When the rooks sweep down, thus, into their roosting-trees they frequently do so with a peculiar whirring or whizzing noise of the wings, but although this sound is in perfect consonance with the motion which it accompanies—insomuch that one has to use the same words to describe each—yet it does not seem to be produced by it. At least, it bears no relation to the height from which the birds swoop, nor—as would seem to follow from this—with the impetus of the descent. It may be a matter of impetus, but to me it has often seemed more as though the sound gave the idea of impetus, or added to it, and that the sweeps were, sometimes, just as impetuous, or even more so, when made without it. As I observed, the birds flew to their trees at a very moderate height—not very much, indeed, above the trees themselves—and, whilst many made the whizzing sound, the great majority swooped down without it. It seems, therefore, to be a special sound produced by the rooks at pleasure, and always accompanying an excited frame of mind. First one bird and then another gets excited, and dashes suddenly down with the whirring or whizzing noise, so that, as the sound is not vocal, and is only heard upon such occasions, it has all the appearance of being caused by the quick, sudden motions of the wings. But it is possible that some particular way of holding the quill-feathers of the wing or even tail is required to produce it, in combination with the general movements, and this would account for its being sometimes heard and sometimes not heard, when these latter are identical.[21] The curious burring note is likewise, but far less frequently, an accompaniment of these wild excited sweepings, and this is most often the case when they are from a considerable height. Here, again, the note bears a clear relation to the bird's mental state, so that it would appear that the degrees of pleasurable excitement cannot be estimated by the motions alone. The "burr," in my opinion, when well and loudly uttered—for here, again, there is much variety—marks the maximum of a rook's content, at any rate in a certain direction.

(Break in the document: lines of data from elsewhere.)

(** The text of a message of the assistant, without its citations, which is not blank. *)
Definition spoken (item : ResponseItem) (text : str) : Prop :=
  exists id content phase citations, item = Message id (lit "assistant") content phase /\
    HiddenTags.HiddenTags.strip_citations
      (concat (omap (fun ci => match ci with OutputText text => Some text | _ => None end) content)) = Some (text, citations) /\
    trim text <> [].

(** The last message of the assistant among some items, if there is one. *)
Definition last_spoken (l : list ResponseItem) (text : option str) : Prop :=
  match text with
  | Some text => exists pre x post, l = pre ++ x :: post /\ spoken x text /\ Forall (fun y => forall other, ~ spoken y other) post
  | None => Forall (fun y => forall other, ~ spoken y other) l
  end.

Lemma spoken_item x text : last_assistant_message_from_item x false = Some (Some text) <-> spoken x text.
Proof.
  unfold last_assistant_message_from_item, strip_hidden_assistant_markup, spoken, raw_assistant_output_text_from_item.
  destruct x as [id role content phase| | | | | | | | | | | | | | |]; try (split; [done|intros (? & ? & ? & ? & ? & _); done]).
  case_bool_decide as Hr; [subst role|split; [done|]; intros (? & ? & ? & ? & Heq & _); congruence].
  set (whole := concat _).
  assert (Hspec : (exists citations, HiddenTags.HiddenTags.strip_citations whole = Some (text, citations) /\ trim text <> []) <->
    spoken (Message id (lit "assistant") content phase) text).
  { unfold spoken. split.
    - intros (c & H1 & H2). by exists id, content, phase, c.
    - intros (? & ? & ? & c & [= <- <- <-] & H1 & H2). by exists c. }
  fold (spoken (Message id (lit "assistant") content phase) text). rewrite <- Hspec. clear Hspec.
  destruct (strip_citations_total whole) as [[v c] Hs]. rewrite Hs. cbn [mbind option_bind].
  destruct whole as [|ch whole].
  - vm_compute in Hs. injection Hs as <- <-. split; [done|]. by intros (? & [= <- <-] & ?).
  - destruct (trim v) eqn:Et; split.
    + done.
    + by intros (? & [= <- <-] & ?).
    + intros [= <-]. exists c. by rewrite Et.
    + by intros (? & [= <- <-] & _).
Qed.

Lemma last_assistant_spec l :
  exists text, get_last_assistant_message_from_turn l = Some text /\ last_spoken l text.
Proof.
  unfold get_last_assistant_message_from_turn. induction l as [|x l IH] using rev_ind; [exists None; split; [done|constructor]|].
  rewrite rev_app_distr. cbn [rev app last_assistant_loop].
  destruct (last_assistant_total [x]) as [m Hm]. unfold get_last_assistant_message_from_turn in Hm.
  cbn [rev app last_assistant_loop] in Hm.
  destruct (last_assistant_message_from_item x false) as [[text|]|] eqn:E; [| |done]; cbn [mbind option_bind].
  - exists (Some text). split; [done|]. exists l, x, []. split; [done|]. split; [by apply spoken_item|constructor].
  - assert (Hx : forall other, ~ spoken x other) by (intros other Ho%spoken_item; congruence).
    clear Hm. destruct IH as ([text|] & -> & Hl); (eexists; split; [reflexivity|]).
    + destruct Hl as (pre & y & post & -> & Hy & Hp). exists pre, y, (post ++ [x]). split; [by rewrite <- app_assoc|].
      split; [done|]. apply Forall_app. split; [done|]. by apply Forall_singleton.
    + apply Forall_app. split; [done|]. by apply Forall_singleton.
Qed.

(** The items a stream brings before its end, and how it ends. *)
Fixpoint done_items (stream : list (result CodexErr ResponseEvent)) : list ResponseItem :=
  match stream with
  | Ok (OutputItemDone item) :: stream => item :: done_items stream
  | Ok OtherResponseEvent :: stream => done_items stream
  | _ => []
  end.

Fixpoint stream_end (stream : list (result CodexErr ResponseEvent)) : result CodexErr unit :=
  match stream with
  | [] => Err (Stream (lit "stream closed before response.completed"))
  | Ok (OutputItemDone _) :: stream | Ok OtherResponseEvent :: stream => stream_end stream
  | Ok (ResponseCompleted _ _) :: _ => Ok tt
  | Err e :: _ => Err e
  end.

Section task.
Context (from_xml_str : str -> option (str * str)) (new_id : str).
Context (json_len : ResponseItem -> option N) (image_dims : str -> option (N * N)).
Context (policy : TruncationPolicy) (window : option Z) (base : str).

(** An item whose texts fit in memory. *)
Definition fits (item : ResponseItem) : Prop :=
  allocatable_item item /\ forall text, user_message_text from_xml_str new_id item = Some text -> allocatable text.

Definition stream_fits (stream : list (result CodexErr ResponseEvent)) : Prop :=
  Forall (fun e => match e with Ok (OutputItemDone item) => fits item | _ => True end) stream.

(** [s'] is [s] after the items were recorded, one by one. *)
Definition gained (recs : list ResponseItem) (s s' : Session) : Prop :=
  record_loop policy (items (s_history s)) recs = Some (items (s_history s')) /\
  s_rollout s' = s_rollout s ++ persisted_rollout_items (map Response recs).

Lemma gained_refl s s' : s_rollout s' = s_rollout s -> items (s_history s') = items (s_history s) -> gained [] s s'.
Proof. intros H1 H2. unfold gained. cbn. rewrite H1, H2, app_nil_r. done. Qed.

Lemma record_loop_app l1 l2 acc :
  record_loop policy acc (l1 ++ l2) = acc' ← record_loop policy acc l1; record_loop policy acc' l2.
Proof.
  revert acc. induction l1 as [|x l1 IH]; intros acc; [done|]. rewrite <- app_comm_cons, record_loop_cons, (record_loop_cons _ x l1).
  destruct (record_loop policy acc [x]) as [a|]; [|done]. cbn [mbind option_bind]. apply IH.
Qed.

Lemma gained_trans r1 r2 s1 s2 s3 : gained r1 s1 s2 -> gained r2 s2 s3 -> gained (r1 ++ r2) s1 s3.
Proof.
  intros (E1 & R1) (E2 & R2). unfold gained.
  rewrite record_loop_app, E1. cbn [mbind option_bind]. split; [done|]. rewrite R2, R1. unfold persisted_rollout_items.
  by rewrite map_app, List.filter_app, app_assoc.
Qed.

Lemma record_gained s item :
  fits item -> exists s', record_conversation_items policy s [item] = Some s' /\ gained [item] s s'.
Proof.
  intros Hf. destruct (record_loop_total policy [item] (items (s_history s))) as [y Hy]; [apply Forall_singleton, Hf|].
  unfold record_conversation_items, record_items. rewrite Hy. cbn [fmap option_fmap option_map mbind option_bind].
  eexists. split; [done|]. done.
Qed.

Lemma done_fit stream : stream_fits stream -> Forall fits (done_items stream).
Proof. induction 1 as [|[[item|id usage|]|e] stream He _ IH]; cbn; try done. by constructor. Qed.

Lemma drain_gained stream s :
  stream_fits stream ->
  exists s', drain_to_completed policy window s stream = Some (s', stream_end stream) /\ gained (done_items stream) s s'.
Proof.
  intros Hs. revert s. induction Hs as [|e stream He _ IH]; intros s; cbn [drain_to_completed done_items stream_end].
  { eexists. split; [done|]. by apply gained_refl. }
  destruct e as [[item|id usage|]|e].
  - destruct (record_gained s item He) as (s1 & -> & H1). cbn [mbind option_bind].
    destruct (IH s1) as (s2 & -> & H2). eexists. split; [done|]. by eapply (gained_trans [item]).
  - eexists. split; [done|]. apply gained_refl; by destruct usage.
  - apply IH.
  - eexists. split; [done|]. by apply gained_refl.
Qed.

Section attempts.
Context (mods : list InputModality) (max_retries : nat).
Context (model_stream : nat -> list ResponseItem -> list (result CodexErr ResponseEvent)).

(** What the model streams back to an attempt with a copy of the history. *)
Definition sent (attempt : nat) (h : Manager_) : list (result CodexErr ResponseEvent) :=
  model_stream attempt (normalized mods (items h)).

(** The attempts: the copy [h] of the history is sent first, then the others.  An attempt is followed by another one with
    the oldest item dropped when the context overflows and the prompt has more than one item, and by one with the same
    copy after another error, an interruption excepted, unless there have been [max_retries] of these in a row. *)
Fixpoint attempted (attempt retries : nat) (h : Manager_) (hs : list Manager_) (r : result CodexErr unit) : Prop :=
  let prompt := normalized mods (items h) in
  match hs with
  | [] =>
      stream_end (sent attempt h) = r /\
      match r with
      | Ok _ | Err Interrupted => True
      | Err ContextWindowExceeded => length prompt <= 1
      | Err _ => max_retries <= retries
      end
  | h' :: hs =>
      match stream_end (sent attempt h) with
      | Ok _ | Err Interrupted => False
      | Err ContextWindowExceeded => 1 < length prompt /\ h' = remove_first_item h /\ attempted (S attempt) 0 h' hs r
      | Err _ => retries < max_retries /\ h' = h /\ attempted (S attempt) (S retries) h' hs r
      end
  end.

(** The items that the model sent in the attempts. *)
Fixpoint sent_items (attempt : nat) (h : Manager_) (hs : list Manager_) : list ResponseItem :=
  done_items (sent attempt h) ++ match hs with [] => [] | h' :: hs => sent_items (S attempt) h' hs end.

Lemma sent_fit attempt h hs : (forall n input, stream_fits (model_stream n input)) -> Forall fits (sent_items attempt h hs).
Proof.
  intros Hm. revert attempt h. induction hs as [|h' hs IH]; intros attempt h; cbn; apply Forall_app; split;
    try apply done_fit, Hm; [constructor|apply IH].
Qed.

Lemma compact_loop_ends fuel attempt history s retries :
  (forall n input, stream_fits (model_stream n input)) ->
  length (items history) * S max_retries + (max_retries - retries) < fuel ->
  exists s' r hs, compact_loop policy window false mods max_retries model_stream fuel attempt history s retries = Some (s', r) /\
    length hs < fuel /\ attempted attempt retries history hs r /\ gained (sent_items attempt history hs) s s'.
Proof.
  clear json_len image_dims base.
  intros Hm. revert attempt history s retries. induction fuel as [|fuel IH]; intros attempt history s retries Hf; [lia|].
  cbn [compact_loop]. unfold for_prompt. rewrite normalize_history_eq, andb_false_r. cbn [mbind option_bind].
  set (input := normalized mods (items history)).
  destruct (drain_gained (model_stream attempt input) s (Hm attempt input)) as (s1 & -> & H1). cbn [mbind option_bind].
  assert (Hstop : forall r s', r = stream_end (model_stream attempt input) -> gained [] s1 s' ->
    match r with
    | Ok _ | Err Interrupted => True
    | Err ContextWindowExceeded => length input <= 1
    | Err _ => max_retries <= retries
    end ->
    exists s2 r2 hs, Some (s', r) = Some (s2, r2) /\ length hs < S fuel /\ attempted attempt retries history hs r2 /\
      gained (sent_items attempt history hs) s s2).
  { intros r s' Hr Hs' Hwhy. exists s', r, []. split; [done|]. cbn. split; [lia|]. split; [by split|].
    by eapply gained_trans. }
  assert (Hgo : forall h k, length (items h) * S max_retries + (max_retries - k) < fuel ->
    (forall hs r, attempted (S attempt) k h hs r -> attempted attempt retries history (h :: hs) r) ->
    exists s2 r2 hs, compact_loop policy window false mods max_retries model_stream fuel (S attempt) h s1 k = Some (s2, r2) /\
      length hs < S fuel /\ attempted attempt retries history hs r2 /\ gained (sent_items attempt history hs) s s2).
  { intros h k Hk Hnext. destruct (IH (S attempt) h s1 k Hk) as (s2 & r & hs & -> & Hlen & Hatt & H2).
    exists s2, r, (h :: hs). split; [done|]. split; [cbn; lia|]. split; [by apply Hnext|]. by eapply gained_trans. }
  destruct (stream_end (model_stream attempt input)) as [[]|e] eqn:Hend; [by apply Hstop; [|apply gained_refl|]|].
  assert (Hretry : (forall hs r, retries < max_retries -> attempted (S attempt) (S retries) history hs r ->
                      attempted attempt retries history (history :: hs) r) ->
    match e with Interrupted | ContextWindowExceeded => False | _ => True end ->
    exists s2 r2 hs, (if retries <? max_retries
      then compact_loop policy window false mods max_retries model_stream fuel (S attempt) history s1 (S retries)
      else Some (s1, Err e)) = Some (s2, r2) /\ length hs < S fuel /\ attempted attempt retries history hs r2 /\
      gained (sent_items attempt history hs) s s2).
  { intros Hnext He. destruct (Nat.ltb_spec retries max_retries); [apply Hgo; [lia|auto]|].
    apply Hstop; [done|by apply gained_refl|by destruct e]. }
  destruct e; try (apply Hretry; [|done]; intros hs r Hlt Hatt; cbn [attempted]; unfold sent; fold input; by rewrite Hend).
  - by apply Hstop; [|apply gained_refl|].
  - destruct (Nat.ltb_spec 1 (length input)) as [Hl|Hl].
    + apply Hgo.
      * assert (length (items (remove_first_item history)) < length (items history)); [|nia].
        apply remove_first_shorter. intros E. subst input. rewrite E in Hl. cbn in Hl. lia.
      * intros hs r Hatt. cbn [attempted]. unfold sent. fold input. by rewrite Hend.
    + apply Hstop; [done| |done]. apply gained_refl; unfold set_total_tokens_full; by destruct window.
Qed.
End attempts.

[21] With regard to the above, however, I am now no longer so sure. Je m'en doute. When the rooks descend from a height, the sound made is often most remarkable, being that of a mighty rushing wind filling the air.
"December 15th.—At 7 A.M. I am at the point of the road nearest to the rookery, and I hear the sweet jangle, 'the musical confusion,' already beginning. Not much, however—subdued and occasional—influenced, perhaps, by the heavy morning mist that hangs over trees and earth. After a time I walk to an oak just outside the plantation, and sit listening to the rising hubbub—now rising, now falling. A sad, mist-hung morning, the earth lightly snow-decked; raw and chill, but not so frostily, bitingly cold as yesterday and before. The general intonation of the rook voice is pleasing and musical—how much more so than the roar of an at-home as the door is flung open, even though one has not to go through that door! There is very great modulation and flexibility—more expression, more of a real voice than other birds. One feels that beings producing such sounds must be intelligent and have amiable qualities. One of the prettiest babbles in nature!
"One catches 'qnook, qnook,' 'chuggerrer,' 'choo-oo-oo.' At intervals the single, sudden squawk, or continued trumpeting, of a pheasant, breaks abruptly into the sea of sound, then mingles with it. Every now and again, too, there is a sudden increase of sound, which again sinks.
"At 7.50 the rooks are still in bed, but a pheasant—a fine cavalier—comes running towards me over the snow. He makes a long and very fast run for some fifty yards or so, then stops and draws himself bolt upright, seeming to stand on tip-toe. More than upright he is—bent back, trying to look like a soldier, but obliged to be graceful and elegant. Standing thus, he seems on the very point of trumpeting, yet does not, and then runs on again. He repeats this, several times, each time thinking of trumpeting, but desisting and going on.